Neuromuscular block is estimated by comparing the evoked peak twitch with a control value measured in the absence of neuromuscular block. In practice, this control value is often difficult to determine because repeated motor nerve stimulation enhances the evoked mechanical response of the corresponding muscle, resulting in an increased twitch response. This is known as twitch potentiation or the staircase phenomenon. It is probably the result of myosin light chain phosphorylation creating an increased twitch force for a given amount of Ca2+ released at each action potential. Modelling of potentiation may improve studies of neuromuscular blocking agents using mechanomyography or accelerometry.Methods
We used one- and two-exponential models to describe the degree of myosin light chain phosphorylation and associated twitch potentiation. These models were fitted to accelerographic twitch force measurements for various stimulation patterns and frequencies used in neuromuscular monitoring.Results
Fitting a two-exponential model to twitch data for various stimulation rates and patterns provides better prediction than a one-exponential model.
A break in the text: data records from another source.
(** * COSI CSI adapter, node client (pkg/node/client.go)

    A shallow embedding of the node-side client of the Container Object
    Storage Interface CSI adapter, and the properties of its volume-context
    parser, its chained resource lookups, its protocol extractor and its
    finalizer toggle.

    Conventions of the embedding.
    - A Go pointer to [T] is an [option T]; [None] is the nil pointer.
    - A Go [error] result is an [option error]; [None] is the nil error.
    - Remote calls go through the two client sets held by [NodeClient].  Their
      answers are not under the control of this code, so a client set is a
      record of transition functions over an arbitrary world [W].
    - Every remote call, every log line and every read of the volume context
      is appended to a trace, so that "is never attempted" is a statement
      about the trace of a run.
    - [context.Context] is only forwarded to the remote calls and is left
      out. *)

From Stdlib Require Import String Ascii List Bool.
From stdpp Require Import base option strings gmap.
Import ListNotations.

Local Open Scope string_scope.
Local Open Scope list_scope.

(** ** Strings *)

(** [contains needle hay]: [needle] occurs in [hay] (strings.Contains). *)
Fixpoint contains (needle hay : string) : bool :=
  String.prefix needle hay ||
  match hay with
  | EmptyString => false
  | String _ rest => contains needle rest
  end.

(** ** Errors *)

(** The Go errors this file builds or receives.  [StatusError] is an error
    answered by the resource store; it is opaque apart from its text and a
    "not found" reason. *)
Inductive error : Type :=
| Errorf (msg : string)                    (* fmt.Errorf, no wrapping verb *)
| Wrap (cause : error) (msg : string)      (* errors.Wrap(cause, msg) *)
| StatusError (notFound : bool) (msg : string).

(** [e.Error()] *)
Fixpoint Error (e : error) : string :=
  match e with
  | Errorf msg => msg
  | Wrap cause msg => msg +:+ ": " +:+ Error cause
  | StatusError _ msg => msg
  end.

(** ** API objects

    Only the fields that client.go reads or writes are kept. *)

Record ObjectMeta := {
  Name : string;
  Namespace : string;
  Finalizers : list string
}.

Module BucketAccessRequest.
Record spec := { BucketRequestName : string }.
Record status := { AccessGranted : bool; BucketAccessName : string }.
Record t := { Meta : ObjectMeta; Spec : spec; Status : status }.
End BucketAccessRequest.

Module BucketAccess.
Record spec := { BucketName : string; MintedSecretName : string }.
Record status := { AccessGranted : bool }.
Record t := { Meta : ObjectMeta; Spec : spec; Status : status }.
End BucketAccess.

Module BucketRequest.
Record status := { BucketAvailable : bool; BucketName : string }.
Record t := { Meta : ObjectMeta; Status : status }.
End BucketRequest.

(** The three connection structs are declared in the COSI API module; this
    code never reads their fields and only hands them to the JSON encoder,
    so each is kept as its list of named string fields. *)
Record S3Protocol := { s3_fields : list (string * string) }.
Record AzureProtocol := { azure_fields : list (string * string) }.
Record GCSProtocol := { gcs_fields : list (string * string) }.

Module Protocol.
Record t := {
  S3 : option S3Protocol;
  AzureBlob : option AzureProtocol;
  GCS : option GCSProtocol
}.
End Protocol.

Module Bucket.
Record spec := { Protocol : Protocol.t }.
Record status := { BucketAvailable : bool }.
Record t := { Meta : ObjectMeta; Spec : spec; Status : status }.
End Bucket.

Record Secret := {
  secret_meta : ObjectMeta;
  secret_data : list (string * string)
}.

(** The dynamic value of [var protocolConnection interface{}] in
    getProtocol: one of the three pointers (the nil interface is [None] of
    the option around it). *)
Inductive ProtocolConnection : Type :=
| ConnS3 (p : S3Protocol)
| ConnAzureBlob (p : AzureProtocol)
| ConnGCS (p : GCSProtocol).

(** ** Traces *)

Inductive severity := Info | ErrorLevel.

(** A Go result pair: a pointer to [T] and an [error]. *)
Definition result (T : Type) : Type := (option T * option error)%type.

Inductive event : Type :=
| Klog (sev : severity) (msg : string)
| MapIndex (key : string) (found : bool)         (* value, ok := volCtx[key] *)
| BucketAccessRequests_Get (ns name : string) (r : result BucketAccessRequest.t)
| BucketAccesses_Get (name : string) (r : result BucketAccess.t)
| BucketRequests_Get (ns name : string) (r : result BucketRequest.t)
| Buckets_Get (name : string) (r : result Bucket.t)
| Secrets_Get (ns name : string) (r : result Secret)
| BucketAccesses_Update (ba : BucketAccess.t) (r : result BucketAccess.t).

Definition is_access_grant_lookup (e : event) : bool :=
  match e with BucketAccesses_Get _ _ => true | _ => false end.
Definition is_bucket_request_lookup (e : event) : bool :=
  match e with BucketRequests_Get _ _ _ => true | _ => false end.
Definition is_bucket_lookup (e : event) : bool :=
  match e with Buckets_Get _ _ => true | _ => false end.
Definition is_secret_lookup (e : event) : bool :=
  match e with Secrets_Get _ _ _ => true | _ => false end.
Definition is_remote_call (e : event) : bool :=
  match e with Klog _ _ | MapIndex _ _ => false | _ => true end.

(** The remote calls of a trace, and the keys a trace reads, in order. *)
Definition remote_calls (tr : list event) : list event := List.filter is_remote_call tr.
Definition keys_read (tr : list event) : list string :=
  flat_map (fun e => match e with MapIndex k _ => [k] | _ => [] end) tr.

(** ** Client sets *)

(** cs.ObjectstorageV1alpha1Client: the methods client.go calls. *)
Record ObjectstorageV1alpha1Client (W : Type) := {
  cosi_BucketAccessRequests_Get : string -> string -> W -> result BucketAccessRequest.t * W;
  cosi_BucketAccesses_Get : string -> W -> result BucketAccess.t * W;
  cosi_BucketAccesses_Update : BucketAccess.t -> W -> result BucketAccess.t * W;
  cosi_BucketRequests_Get : string -> string -> W -> result BucketRequest.t * W;
  cosi_Buckets_Get : string -> W -> result Bucket.t * W
}.

(** kubernetes.Interface: the one method client.go calls,
    CoreV1().Secrets(ns).Get(name). *)
Record kubernetes_Interface (W : Type) := {
  kube_Secrets_Get : string -> string -> W -> result Secret * W
}.

Record NodeClient (W : Type) := {
  cosiClient : ObjectstorageV1alpha1Client W;
  kubeClient : kubernetes_Interface W
}.

Arguments cosi_BucketAccessRequests_Get {W}.
Arguments cosi_BucketAccesses_Get {W}.
Arguments cosi_BucketAccesses_Update {W}.
Arguments cosi_BucketRequests_Get {W}.
Arguments cosi_Buckets_Get {W}.
Arguments kube_Secrets_Get {W}.
Arguments cosiClient {W}.
Arguments kubeClient {W}.

(** ** The monad of a call: world, trace, and a possible panic *)

Record state (W : Type) := State { world : W; trace : list event }.
Arguments State {W}.
Arguments world {W}.
Arguments trace {W}.

Inductive outcome (A : Type) : Type :=
| Returns (a : A)
| Panics.                      (* nil pointer dereference *)
Arguments Returns {A}.
Arguments Panics {A}.

Definition M (W A : Type) : Type := state W -> outcome A * state W.

#[global] Instance M_ret {W} : MRet (M W) :=
  fun A (a : A) s => (Returns a, s).

#[global] Instance M_bind {W} : MBind (M W) :=
  fun A B (k : A -> M W B) (m : M W A) s =>
    match m s with
    | (Returns a, s') => k a s'
    | (Panics, s') => (Panics, s')
    end.

Definition emit {W} (e : event) : M W unit :=
  fun s => (Returns tt, State (world s) (trace s ++ [e])).

(** A remote call: step the world, record call and answer. *)
Definition remote {W R} (f : W -> R * W) (ev : R -> event) : M W R :=
  fun s => let '(r, w') := f (world s) in
           (Returns r, State w' (trace s ++ [ev r])).

(** [p.Field] on a pointer [p]. *)
Definition deref {W A} (p : option A) : M W A :=
  match p with
  | Some a => mret a
  | None => fun s => (Panics, s)
  end.

Definition klog_Info {W} (msg : string) : M W unit := emit (Klog Info msg).
Definition klog_Error {W} (e : error) : M W unit := emit (Klog ErrorLevel (Error e)).

(** ** What client.go takes from elsewhere *)

(** Library functions and the one helper of package node that client.go
    calls but does not define. *)
Class Externals := {
  (** fmt's verb %q on a string (strconv.Quote) *)
  Quote : string -> string;
  (** fmt's verb %+v on a v1alpha1.Protocol *)
  FormatProtocol : Protocol.t -> string;
  (** encoding/json.Marshal on the value of [protocolConnection] *)
  json_Marshal : option ProtocolConnection -> list Byte.byte * option error;
  (** getError(kind, name, err) of package node, defined outside client.go *)
  getError : string -> string -> error -> error
}.

Definition podNameKey : string := "csi.storage.k8s.io/pod.name".
Definition podNamespaceKey : string := "csi.storage.k8s.io/pod.namespace".
Definition barNameKey : string := "bar-name".
Definition barNamespaceKey : string := "bar-namespace".

(** The four keys in the order parseVolumeContext asks for them. *)
Definition requiredKeys : list string :=
  [barNameKey; barNamespaceKey; podNameKey; podNamespaceKey].

(** ** Finalizers (controller-runtime's controllerutil)

    Library code that addBAFinalizer and removeBAFinalizer call on the
    grant.  A finalizer slice is a [list string]; Go's nil slice and its
    empty slice are both the empty list. *)

(** The accessors of metav1.ObjectMeta. *)
Definition SetFinalizers (o : BucketAccess.t) (f : list string) : BucketAccess.t :=
  {| BucketAccess.Meta :=
       {| Name := Name (BucketAccess.Meta o);
          Namespace := Namespace (BucketAccess.Meta o);
          Finalizers := f |};
     BucketAccess.Spec := BucketAccess.Spec o;
     BucketAccess.Status := BucketAccess.Status o |}.

Definition GetFinalizers (o : BucketAccess.t) : list string :=
  Finalizers (BucketAccess.Meta o).

(** controllerutil.AddFinalizer: append the finalizer unless an equal one
    is already in the list. *)
Definition AddFinalizer (o : BucketAccess.t) (finalizer : string) : BucketAccess.t :=
  let f := GetFinalizers o in
  if existsb (fun e => String.eqb e finalizer) f then o
  else SetFinalizers o (f ++ [finalizer]).

(** The loop of controllerutil.RemoveFinalizer: every element equal to the
    finalizer is cut out of the slice, the others keep their order. *)
Fixpoint cutFinalizer (f : list string) (finalizer : string) : list string :=
  match f with
  | [] => []
  | e :: rest =>
      if String.eqb e finalizer then cutFinalizer rest finalizer
      else e :: cutFinalizer rest finalizer
  end.

Definition RemoveFinalizer (o : BucketAccess.t) (finalizer : string) : BucketAccess.t :=
  SetFinalizers o (cutFinalizer (GetFinalizers o) finalizer).

Section Client.
Context `{Externals} {W : Type}.

(** Modelled from the spec: logErr, a helper of package node defined
    outside client.go.  "Every failure is ... logged and returned upward":
    the error is written to the log and handed back unchanged. *)
Definition logErr (e : error) : M W error :=
  klog_Error e ;; mret e.

Definition parseValue (key : string) (volCtx : gmap string string)
  : M W (string * option error) :=
  let lookup := volCtx !! key in
  emit (MapIndex key (match lookup with Some _ => true | None => false end)) ;;
  match lookup with
  | None => mret ("", Some (Errorf ("required volume context key unset: " +:+ key)))
  | Some value => mret (value, None)
  end.

Definition parseVolumeContext (volCtx : gmap string string)
  : M W (string * string * string * string * option error) :=
  klog_Info "parsing bucketAccessRequest namespace/name from volume context" ;;
  '(barname, err) ← parseValue barNameKey volCtx;
  match err with Some _ => mret ("", "", "", "", err) | None =>
  '(barns, err) ← parseValue barNamespaceKey volCtx;
  match err with Some _ => mret ("", "", "", "", err) | None =>
  '(podname, err) ← parseValue podNameKey volCtx;
  match err with Some _ => mret ("", "", "", "", err) | None =>
  '(podns, err) ← parseValue podNamespaceKey volCtx;
  match err with Some _ => mret ("", "", "", "", err) | None =>
  mret (barname, barns, podname, podns, None)
  end end end end.

Definition getBAR (n : NodeClient W) (barName barNs : string)
  : M W (result BucketAccessRequest.t) :=
  klog_Info ("getting bucketAccessRequest " +:+ Quote (barNs +:+ "/" +:+ barName)) ;;
  '(bar, err) ← remote (cosi_BucketAccessRequests_Get (cosiClient n) barNs barName)
                       (BucketAccessRequests_Get barNs barName);
  match err with
  | Some e => mret (None, Some (Wrap e "get bucketAccessRequest failed"))
  | None =>
  match bar with
  | None =>
      mret (None, Some (Errorf ("bucketAccessRequest is nil "
                                +:+ Quote (barNs +:+ "/" +:+ barName))))
  | Some b =>
      if negb (BucketAccessRequest.AccessGranted (BucketAccessRequest.Status b)) then
        mret (None, Some (Errorf ("bucketAccessRequest does not grant access "
                                  +:+ Quote (barNs +:+ "/" +:+ barName))))
      else if Nat.eqb (String.length (BucketAccessRequest.BucketRequestName
                               (BucketAccessRequest.Spec b))) 0 then
        mret (None, Some (Errorf "bucketAccessRequest.Spec.BucketRequestName unset"))
      else if Nat.eqb (String.length (BucketAccessRequest.BucketAccessName
                               (BucketAccessRequest.Status b))) 0 then
        mret (None, Some (Errorf "bucketAccessRequest.Spec.BucketAccessName unset"))
      else mret (Some b, None)
  end end.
A one-exponential model performs poorly when the stimulation rate varies during measurement.Conclusions
We conclude that a two-exponential model can predict the degree of twitch potentiation for the stimulation patterns and frequencies tested more accurately than a one-exponential model. However, if only one stimulation frequency is used, a one-exponential model can provide good accuracy. We illustrate that such a potentiation model can improve the ability of pharmacodynamic-pharmacokinetic neuromuscular block models to predict twitch response in the presence of a neuromuscular blocking agent.